Aux termes de l’article 700 du code de procédure civile, le juge condamne la partie tenue aux dépens ou qui perd son procès à payer à l’autre partie la somme qu’il détermine, au titre des frais exposés et non compris dans les dépens. Dans tous les cas, le juge tient compte de l’équité ou de la situation économique de la partie condamnée.

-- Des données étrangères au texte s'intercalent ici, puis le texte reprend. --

(** ** Requests and runs of the server *)

Inductive Request :=
| PutCheckin (body : option CheckinData)
| PutCommand (body : option CommandData)
| PostCommand (udid : string) (command : Dict)
| PostDeviceInfo (udid : string)
| PostInstallProfile (udid : string) (profile : Dict)
| PostDeviceLock (udid : string) (message phone_number : option string)
| PostLostModeEnable (udid message phone_number : string) (footnote : option string)
| PostLostModeDisable (udid : string)
| GetLostModeLocation (udid : string)
| PostPlaySound (udid : string)
| DeleteDevice (udid : string).

Section Runs.

Variable env : Env.

(** The world a request leaves behind, whether it returned or raised. *)
Definition handle (r : Request) (w : World) : World :=
  match r with
  | PutCheckin body => (mdm_checkin env body w).2
  | PutCommand body => (mdm_command env body w).2
  | PostCommand udid command => (send_command env udid command w).2
  | PostDeviceInfo udid => (request_device_info env udid w).2
  | PostInstallProfile udid profile =>
      (install_profile env udid profile w).2
  | PostDeviceLock udid message phone_number =>
      (device_lock env udid message phone_number w).2
  | PostLostModeEnable udid message phone_number footnote =>
      (enable_lost_mode env udid message phone_number footnote w).2
  | PostLostModeDisable udid => (disable_lost_mode env udid w).2
  | GetLostModeLocation udid => (get_lost_mode_location env udid w).2
  | PostPlaySound udid => (play_lost_mode_sound env udid w).2
  | DeleteDevice udid => (unenroll_device env udid w).2
  end.

Definition run (rs : list Request) (w : World) : World :=
  foldl (λ w r, handle r w) w rs.


End Runs.

(** ** What the handlers compute

    The result and the log record of [send_apns_notification] as functions
    of the token and of the outcome of the exchange: a successful response
    is reported through [token[:10]], which raises inside the [try] when the
    token is [None]. *)

Definition push_result (token : option string) (o : ApnsOutcome) : bool :=
  match o with
  | ApnsResponse true _ => bool_decide (is_Some token)
  | _ => false
  end.

Definition push_log (token : option string) (o : ApnsOutcome) : LogRecord :=
  match o with
  | ApnsResponse true _ =>
      match token with
      | Some t => LogApnsSent (String.substring 0 10 t)
      | None => LogApnsError
      end
  | ApnsResponse false description => LogApnsFailed description
  | ApnsRaised => LogApnsError
  end.

(** The queue of a device; a device without an entry has nothing queued. *)
Definition queue_of (pending : gmap (option string) (list MdmCommand)) (udid : option string) : list MdmCommand :=
  default [] (pending !! udid).

(** [enrolled_devices] and the number of clock readings after the "update
    device last seen" step of [mdm_command]. *)
Definition touched (env : Env) (udid : option string) (w : World) : gmap (option string) Device :=
  if bool_decide (is_Some (enrolled_devices w !! udid))
  then alter (set_last_seen (utcnow_isoformat env (clock_reads w))) udid (enrolled_devices w)
  else enrolled_devices w.

Definition clock_after_touch (udid : option string) (w : World) : nat :=
  if bool_decide (is_Some (enrolled_devices w !! udid))
  then S (clock_reads w) else clock_reads w.

(** The log records of the "process command response" step. *)
Definition status_log (data : CommandData) : list LogRecord :=
  if decide (cd_Status data = Some "Acknowledged") then
    LogAcknowledged (cd_CommandUUID data) (cd_UDID data) ::
    match cd_QueryResponses data with
    | Some responses => [LogQueryResponses responses]
    | None => []
    end
  else if decide (cd_Status data = Some "Error") then
    [LogCommandFailed (cd_CommandUUID data) (default (VArray []) (cd_ErrorChain data))]
  else [].

(** What the exchange answers once [command] has been popped: the
    [KeyError] of [command['Command']['RequestType']], or the result of
    [create_plist_response]. *)
Definition deliver (env : Env) (command : MdmCommand) : Outcome Response :=
  match dict_get "RequestType" (Command command) with
  | None => Raised (KeyError "RequestType")
  | Some _ =>
      match plistlib_dumps env (mdm_command_dict command) with
      | Some plist_data =>
          Returned {| status_code := 200; content := plist_data;
                      media_type := Some "application/xml" |}
      | None => Raised DumpsError
      end
  end.

Definition sending_log (udid : option string) (command : MdmCommand) : list LogRecord :=
  match dict_get "RequestType" (Command command) with
  | Some request_type => [LogSendingPending udid request_type]
  | None => []
  end.

(** The entry a [TokenUpdate] writes when the clock has been read
    [clock_reads w] times. *)
Definition token_update_entry (env : Env) (data : CheckinData) (w : World) : Device :=
  {| udid := ci_UDID data;
     token := hex_if_truthy (ci_Token data);
     push_magic := ci_PushMagic data;
     unlock_token := hex_if_truthy (ci_UnlockToken data);
     enrolled_at := utcnow_isoformat env (clock_reads w);
     last_seen := utcnow_isoformat env (S (clock_reads w));
     lost_mode_enabled := false;
     lost_mode_message := None;
     lost_mode_phone := None |}.

(** The same exchange carrying no status report. *)
Definition without_status (data : CommandData) : CommandData :=
  {| cd_UDID := cd_UDID data; cd_Status := None; cd_CommandUUID := None;
     cd_ErrorChain := None; cd_QueryResponses := None |}.


(** The entry [command[key] = value] adds under [if value:]: nothing for
    [None] and for the empty string. *)
Definition optional_field (key : string) (value : option string) : Dict :=
  match value with
  | Some (String _ _ as s) => [(key, VString s)]
  | _ => []
  end.

(** ** Relations between worlds *)

(** The fields of an entry that a [TokenUpdate] supplies. *)
Definition same_enrollment (d d' : Device) : Prop :=
  udid d = udid d' ∧ token d = token d' ∧
  push_magic d = push_magic d' ∧ unlock_token d = unlock_token d'.

(** No entry is created, and those that stay keep their enrollment. *)
Definition keeps_enrollment (w w' : World) : Prop :=
  ∀ k d', enrolled_devices w' !! k = Some d' →
          ∃ d, enrolled_devices w !! k = Some d ∧ same_enrollment d d'.

(** A computation whose final world is always related to its initial one. *)
Definition respects {A} (R : World → World → Prop) (m : M A) : Prop :=
  ∀ w, R w (m w).2.

(** Every entry of the registry carries what some [TokenUpdate] among the
    requests [rs] supplied for its key. *)
Definition registered_by (rs : list Request) (w : World) : Prop :=
  ∀ k d, enrolled_devices w !! k = Some d →
    ∃ data, PutCheckin (Some data) ∈ rs ∧
            ci_MessageType data = Some "TokenUpdate" ∧
            ci_UDID data = k ∧
            udid d = k ∧
            token d = hex_if_truthy (ci_Token data) ∧
            push_magic d = ci_PushMagic data ∧
            unlock_token d = hex_if_truthy (ci_UnlockToken data).

(** The same keys in the registry. *)
Definition same_devices (w w' : World) : Prop :=
  dom (enrolled_devices w') = dom (enrolled_devices w).

(** The requests that are not check-ins. *)
Definition is_checkin (r : Request) : bool :=
  match r with
  | PutCheckin _ => true
  | _ => false
  end.

(** The key of the two dicts a request is about; a body that does not
    parse is about none. *)
Definition device_of (r : Request) : option (option string) :=
  match r with
  | PutCheckin body => ci_UDID <$> body
  | PutCommand body => cd_UDID <$> body
  | PostCommand id _ | PostDeviceInfo id | PostInstallProfile id _
  | PostDeviceLock id _ _ | PostLostModeEnable id _ _ _ | PostLostModeDisable id
  | GetLostModeLocation id | PostPlaySound id | DeleteDevice id => Some (Some id)
  end.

Il peut, même d’office, pour des raisons tirées des mêmes considérations, dire qu’il n’y a pas lieu à ces condamnations.
En l’espèce, Monsieur [M] [L] sera condamné à payer à l’OPH Grand Lyon Habitat la somme de 200 euros sur le fondement de l’article 700 du code de procédure civile.
Aucune circonstance particulière de l’affaire n’impose d’écarter l’exécution provisoire de droit en application de l’article 514 du Code de procédure civile.
*
* *
PAR CES MOTIFS,
Le juge des contentieux de la protection,
statuant publiquement par jugement réputé contradictoire, en premier ressort et mis à disposition au greffe,
CONDAMNE solidairement Madame [N] [V] et Monsieur [M] [L] à payer à l’OPH Grand Lyon Habitat la somme de 2978,41 euros (deux mille neuf cent soixante-dix-huit euros et quarante et un centimes) correspondant au montant des loyers, charges et indemnités d’occupation dus jusqu’au mois de septembre 2025 inclus, selon état de créance du 16 octobre 2025,
CONSTATE qu’est encourue la résiliation du bail consenti par l’OPH Grand Lyon Habitat à Madame [N] [V] et Monsieur [M] [L] sur les locaux à usage d’habitation sis 413 rue Marius Donjon 69009 Lyon par application de la clause de résiliation de plein droit,
Concernant Monsieur [M] [L]
DIT que Monsieur [M] [L] doit quitter les lieux et qu’à défaut de libération volontaire des locaux deux mois après signification d’un commandement de quitter les lieux, le bailleur est autorisé à faire procéder à son expulsion, tant de sa personne que de ses biens, au besoin avec l’assistance de la force publique,
CONDAMNE Monsieur [M] [L] à payer à l’OPH Grand Lyon Habitat une indemnité d’occupation égale au montant du loyer et des charges qui auraient été dus en l’absence de cessation du bail à compter du 21 mars 2025,
Concernant Madame [N] [V]
AUTORISE Madame [N] [V] à s’acquitter de sa dette locative par 35 mensualités de 40 euros, la première mensualité étant exigible au plus tard le 10 du mois suivant la signification du présent jugement, et les échéances ultérieures au plus tard le 10 de chaque mois suivant, et la 25e correspondant au solde de la dette,
DIT que pendant les délais ainsi accordés, les effets de la clause de résiliation de plein droit sont suspendus au profit de Madame [N] [V] ; que si Madame [N] [V] règle sa dette conformément aux délais accordés et s’acquitte du loyer courant pendant le cours de ces délais, la clause de résiliation de plein droit sera réputée ne pas avoir joué et le bail se poursuivra,
En revanche si Madame [N] [V] ne règle pas sa dette conformément aux délais accordés ou ne paie pas le loyer courant pendant le cours de ces délais :
1. Dit que la clause résolutoire reprendra son plein effet et que le bail sera résilié la concernant à compter du 21 mars 2025, huit jours après l’envoi d’une lettre recommandée de mise en demeure restée infructueuse,
2. Ordonne la libération des lieux et à défaut, l’expulsion de Madame [N] [V] tant de sa personne que de ses biens, ainsi que de celle de tous occupants de son chef, au besoin avec l’assistance de la force publique, deux mois après la signification d’un commandement de quitter les lieux,
3. Condamne Madame [N] [V] à payer à l’OPH Grand Lyon Habitat, à compter de la date de résiliation jusqu’à libération effective des lieux, une indemnité d’occupation égale au montant du loyer et des charges qui auraient été dus en l’absence de cessation du bail,
DIT en outre qu’en cas de défaut de règlement d’une mensualité, huit jours après une mise en demeure restée infructueuse, le bailleur pourra réclamer l’intégralité de la dette locative restant due,
CONDAMNE Monsieur [M] [L] à payer à l’OPH Grand Lyon Habitat la somme de 200 euros sur le fondement de l’article 700 du code de procédure civile,
CONDAMNE in solidum Madame [N] [V] et Monsieur [M] [L] aux dépens,
DIT n’y avoir lieu à écarter l’exécution provisoire qui est de droit.
Ainsi jugé et prononcé par mise à disposition les jour, mois et an susdits
par le Président et le Greffier susnommés.